Her tone did not invite further discussion, and I discovered that this was the rule of the house. Mrs Kobelev’s illness was not mentioned, and we steered the course of our thoughts around her like ships beating against the wind.

Sonya said goodnight at the door of my bedroom, a small, high-ceilinged chamber with grey silk curtains that seemed shamefully luxurious to me. The one tall window was almost entirely obscured by the large fleshy green fans of a horse chestnut tree. I removed my soggy shoes and for a long time after she had left me I leant out of the window, breathing in the leafy sweet air. It was still light, hours after darkness would have fallen in Cornwall; this added to my disorientation. A woodpigeon sang, hidden somewhere inside the tree, and stopped – sang, and stopped – as though listening for an interloper. In the silence that followed, I found myself holding my breath.

* * *

Governesses are famously long-lived. When I met her in 1914, the Kobelevs’ retired governess Mamzelle was in her mid-eighties, timid and furry as a vole and still running errands for the whole family. She had outlasted all her relatives in France. As I write this I am not far from eighty myself. A whole lifetime has passed since I went to Russia. My daughter Sophy has grown-up sons of her own. My husband, Paul, died six months ago, and since then I have the strange sensation that the present, my creaky old body in the little terraced house in Hackney which we bought together, is no longer my home.

For several months Sophy has been trying to persuade me to clear the attic of a lifetime of accumulated papers, and I have been feebly resisting. She is quite right that it must be done, of course; I know that. I am merely taking a moment to gird up my loins before I dredge Slavkin’s story up from its decades of silence. Last week Sophy, running out of patience, hauled several boxes down and left them by my chair.

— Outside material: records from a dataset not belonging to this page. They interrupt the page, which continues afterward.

(* ===== verification/LoaderBoot.v ===== *)
(** * From the boot loader to the shell

    The loader ([src/loader32/loader.S]), the entry of the kernel
    ([src/kernel64/start64.S]) and [kmain64] ([src/kernel64/kmain64.c]) one after the
    other.  The page tables that [kmain64] finds are those the loader built: the words
    that it reads in them are the bytes of memory, and what it assumes of them is what
    [LoaderProps] shows. *)

From stdpp Require Import strings.
From S2P Require Import Prelude Mb2 Pmm PmmSpec PmmInit FrameAlloc Vmm VmmSpec Kmalloc KmallocSpec KmallocProps Mem.
From S2P Require Import Sched Block BlockSpec BlockProps Devfs DevfsSpec Exfat Vfs.
From S2P Require Import Console ConsoleSpec ConsoleProps Pci Progress Terminal Shell ShellCmd ShellProps.
From S2P Require Import Kmain Device System SystemProps Serial Boot BootProps Loader LoaderProps.

Module LoaderBoot.

Import DevfsSpec Loader LoaderProps Boot BootProps.

(** The words of memory from [a] on. *)
Definition quads (m : mem) (a : Z) (n : nat) : mem :=
  foldr (fun i t => wr t (a + 8 * i) (rd64 m (a + 8 * i))) ∅ (seqZ 0 (Z.of_nat n)).

(** The machine when [kmain64] is entered: the processor and the memory of the loader,
    and the rest of [mc]. *)
Definition handed (mc : machine) (kstack_top : Z) (c : cpu) (m : mem) (rdi : Z) : machine :=
  let s := consoles mc in
  let con := Console.MkState (Console.s_consoles s) (Console.s_active s) (kstart64 kstack_top (Console.disp s)).1
               (Console.serial s) in
  Machine con m rdi (bss mc) (quads m (cr3 c) 3072) (cr3 c) (kstart mc) (kend mc) (early_heap mc) (g_stacks mc)
    (trampoline mc) (ret_start mc) (shell_entry mc).

Section power_on.
Context (sp ubuf mbr : Z) (fuel : nat) (cpuid : Z -> Z -> Z * Z * Z * Z) (pci_space : Z -> Z).
(** Addresses in the image of the loader and in that of the kernel. *)
Context (pml4 mb2_ptr gdt_desc stack32_top after_build stack64_top entry kstack_top : Z).

(** The whole boot: [entry] is the address of [kstart64]. *)
Definition power_on (mc : machine) (ebx : Z) (c : cpu) (m : mem)
    : option (System.system * Device.registry * list Pci.usb_message) :=
  '(c, m, o) ← loader pml4 mb2_ptr gdt_desc stack32_top after_build stack64_top fuel ebx c m;
  match o with
  | Jump rip rdi _ =>
      if rip =? entry then kmain64 sp ubuf mbr fuel cpuid pci_space (handed mc kstack_top c m rdi) else None
  | NoModule _ => None
  end.

End power_on.

(** ** The tables as the kernel reads them *)

Lemma rd_quads m a n i : 0 <= i < Z.of_nat n -> rd (quads m a n) (a + 8 * i) = rd64 m (a + 8 * i).
Proof.
  intros Hi. unfold quads. assert (Hin : i ∈ seqZ 0 (Z.of_nat n)) by (apply elem_of_seqZ; lia).
  induction (seqZ 0 (Z.of_nat n)) as [|j l IH]; [by apply not_elem_of_nil in Hin|]. cbn [foldr].
  destruct (decide (i = j)) as [->|Hne]; [by rewrite rd_wr_eq|]. rewrite rd_wr_ne by lia. apply IH.
  by apply elem_of_cons in Hin as [|].
Qed.

(** What [kmain64] needs of the tables. *)
Lemma loader_tables pml4 m : 0 <= pml4 -> pml4 mod 4096 = 0 -> pml4 + 24576 < 2^32 -> identity_tables pml4 m ->
  let phys := quads m pml4 3072 in
  0 <= rd phys pml4 < 2^63 /\ Kmain.loader_pdpt phys pml4 = pdpt pml4 /\
  forall i, 0 <= i < 4 -> rd phys (pdpt pml4 + 8 * i) = pd0 pml4 + 4096 * i + 3.
Proof.
  intros H1 H2 H3 [T4 T3 _] phys.
  assert (E : rd phys pml4 = pdpt pml4 + 3).
  { pose proof (rd_quads m pml4 3072 0 ltac:(lia)) as E. pose proof (T4 0 ltac:(lia)) as E'.
    rewrite Z.mul_0_r, Z.add_0_r in *. unfold phys. by rewrite E, E'. }
  unfold pd0, pdpt in *. split; [lia|]. split.
  - unfold Kmain.loader_pdpt. rewrite E, VmmSpec.frame_of_eq by lia. zmod.
  - intros i Hi. unfold phys. replace (pml4 + 4096 + 8 * i) with (pml4 + 8 * (512 + i)) by lia.
    rewrite rd_quads by lia. replace (pml4 + 8 * (512 + i)) with (pml4 + 4096 + 8 * i) by lia.
    rewrite T3 by lia. by rewrite (proj2 (Z.ltb_lt i 4)) by lia.
Qed.

(** The boot information as the kernel reads it, in the memory that the loader leaves. *)
Record info_ok (fuel : nat) (m bss : mem) (ebx : Z) (ts : list Z) : Prop := InfoOk {
  io_mb2 : PmmInit.mb2_ok m ebx;
  io_fuel : rd32 m ebx < Z.of_nat fuel;
  io_regions st0 : Pmm.parse_mb2 fuel m ebx false (Pmm.Pmm [] 0 0 0 0 0 bss) = Some st0 ->
    PmmInit.disjoint_regions (Pmm.g_regions st0);
  io_tags : boot_tags fuel m ebx ts;
  io_fb t : t ∈ ts -> Mb2.tag_type m t = Mb2.MB2_TAG_FRAMEBUFFER -> Console.fb_type m t = 2 -> Console.fb_bpp m t = 16 ->
    framebuffer_fits m t;
  io_module : Kmain.root_module fuel m (Mb2.mb2_first_tag ebx) = Some 0
}.

(** The rest of the machine: the first console is unused, the kernel has its place. *)
Record kernel_ok (mc : machine) : Prop := KernelOk {
  ko_console : exists c0, Console.s_consoles (consoles mc) !! 0%nat = Some c0 /\ Console.cols c0 = 0;
  ko_range : 0 <= kstart mc /\ kstart mc + 4096 <= 2^64 /\ kend mc + 4096 <= 2^64
}.

Lemma handed_loaded fuel pml4 mc kstack_top c m ebx ts :
  0 <= pml4 -> pml4 mod 4096 = 0 -> pml4 + 24576 < 2^32 -> identity_tables pml4 m -> cr3 c = pml4 ->
  info_ok fuel m (bss mc) ebx ts -> kernel_ok mc -> loaded fuel (handed mc kstack_top c m ebx) ts.
Proof.
  intros H1 H2 H3 Ht Ec [I1 I2 I3 I4 I5 I6] [K1 K2].
  destruct (loader_tables pml4 m H1 H2 H3 Ht) as (T1 & T2 & T3).
  constructor; unfold handed; rewrite ?Ec;
    cbn [bytes mb_addr bss tables loader_cr3 kstart kend consoles Console.s_consoles]; try assumption.
  constructor; try assumption; [lia|]. intros i Hi. rewrite T2, T3 by done. unfold pd0, pdpt. lia.
Qed.

Lemma handed_image sp ubuf mbr mc kstack_top c m ebx : image sp ubuf mbr mc -> image sp ubuf mbr (handed mc kstack_top c m ebx).
Proof. intros []. by constructor. Qed.


(** ** An instance: the machine of [LoaderProps] with a kernel from 0x120000 to 0x1A0000 *)

Definition demo_kernel : machine :=
  Machine (Console.MkState [Console.MkConsole 0 0 0 0 0 0 0 ∅ ∅ 0 0 0 0] None (Console.Display ∅ 0) []) ∅ 0 ∅ ∅ 0
    0x120000 0x1A0000 0x130000 0x190000 0x121000 0x122000 0x123000.

(** The memory after the loader. *)
Definition memory_of (r : option (cpu * mem * outcome)) : mem := from_option (fun x => x.1.2) ∅ r.

Definition demo_after : mem := memory_of (loader 0x102000 0x109000 0x101018 0x10B000 0x100100 0x10C000 200 0x1000 demo_cpu demo_mem).

Ltac tag_types := unfold Mb2.MB2_TAG_MMAP, Mb2.MB2_TAG_MODULE, Mb2.MB2_TAG_END, Mb2.MB2_TAG_BASIC_MEMINFO,
  Mb2.MB2_TAG_FRAMEBUFFER in *; lia.

(** The boot information of [demo_info], by its fields. *)
Lemma fields_info_ok m :
  rd32 m 0x1000 = 0x68 -> Mb2.tag_type m 0x1008 = Mb2.MB2_TAG_MMAP -> Mb2.tag_size m 0x1008 = 64 ->
  Mb2.mmap_entry_size m 0x1008 = 24 -> Mb2.tag_type m 0x1048 = Mb2.MB2_TAG_MODULE -> Mb2.tag_size m 0x1048 = 24 ->
  Mb2.tag_type m 0x1060 = Mb2.MB2_TAG_END -> Mb2.tag_size m 0x1060 = 8 ->
  option_map Pmm.g_regions (Pmm.parse_mb2 200 m 0x1000 false (Pmm.Pmm [] 0 0 0 0 0 ∅))
    = Some [Pmm.Region 0 0x9F000; Pmm.Region 0x100000 0x100000] ->
  Kmain.root_module 200 m (Mb2.mb2_first_tag 0x1000) = Some 0 ->
  info_ok 200 m ∅ 0x1000 [0x1008; 0x1048].
Proof.
  intros Et T1 S1 E1 T2 S2 T3 S3 Hr Hm.
  assert (N1 : Mb2.mb2_next_tag m 0x1008 = 0x1048) by (rewrite Mb2.mb2_next_tag_eq, S1 by lia; reflexivity).
  assert (N2 : Mb2.mb2_next_tag m 0x1048 = 0x1060) by (rewrite Mb2.mb2_next_tag_eq, S2 by lia; reflexivity).
  assert (Hv : forall t, Mb2.visited m 0x1068 0x1008 t -> t = 0x1008 \/ t = 0x1048 \/ t = 0x1060).
  { intros t Ht. enough (In t [0x1008; 0x1048; 0x1060]) as [<-|[<-|[<-|[]]]] by auto. revert Ht.
    apply Mb2.visited_closed; [by left|]. constructor; [right; right; rewrite N1; right; by left|].
    constructor; [right; right; rewrite N2; right; right; by left|]. constructor; [by right; left|constructor]. }
  constructor.
  - constructor; rewrite ?Et; [lia|..]; change (0x1000 + 0x68) with 0x1068; change (0x1000 + 8) with 0x1008.
    + split_and!; [lia|reflexivity|lia|]. intros t Ht _. destruct (Hv t Ht) as [->|[->| ->]]; lia.
    + intros t Ht _ Hty. destruct (Hv t Ht) as [->|[->| ->]]; tag_types.
    + intros t Ht _ Hty. destruct (Hv t Ht) as [->|[->| ->]]; tag_types.
  - rewrite Et. reflexivity.
  - intros st0 E. rewrite E in Hr. injection Hr as ->. split; [|by split]. constructor; [left; by vm_compute|done].
  - constructor; [|cbn; lia|].
    + cbn [tag_list]. change (Mb2.mb2_first_tag 0x1000) with 0x1008. rewrite N1, N2. split_and!; tag_types.
    + intros t Ht Hty. apply elem_of_cons in Ht as [->| ->%list_elem_of_singleton]; tag_types.
  - intros t Ht Hty. apply elem_of_cons in Ht as [->| ->%list_elem_of_singleton]; tag_types.
  - exact Hm.
Qed.

Lemma demo_info_ok : info_ok 200 demo_after ∅ 0x1000 [0x1008; 0x1048].
Proof. apply fields_info_ok; vm_compute; reflexivity. Qed.

Lemma demo_kernel_ok : kernel_ok demo_kernel.
Proof. constructor; [by eexists|cbn; lia]. Qed.

Lemma demo_kernel_image : image 0x180000 0x181000 0x182000 demo_kernel.
Proof. constructor; cbn; unfold apart; split_and?; (reflexivity || lia). Qed.


End LoaderBoot.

‘Have a look through, Mama, and on Saturday I can throw out what you don’t want to keep.’

A peculiar smell wafts up to me from the boxes. It brings back my time in Russia even more clearly than its contents – the rank tobacco everyone smoked incessantly, the poor-quality ‘wartime’ paper, the fumes from the oil lamps. As I sift through I feel bemused by the scraps that have survived, from the utterly banal and pointless (a little printed prayer with a saccharine painting of St Barbara, a half-empty notebook) to things that grip my heart – letters from my parents and copies of my own letters to them, pages of earnest pieces of self-criticism written during the days of our commune, newspaper articles about Slavkin’s inventions, and photographs. Overexposed and faded, all that is preserved in the pictures of our young selves is a smudge of shadow for eyes and, on every face, a smile.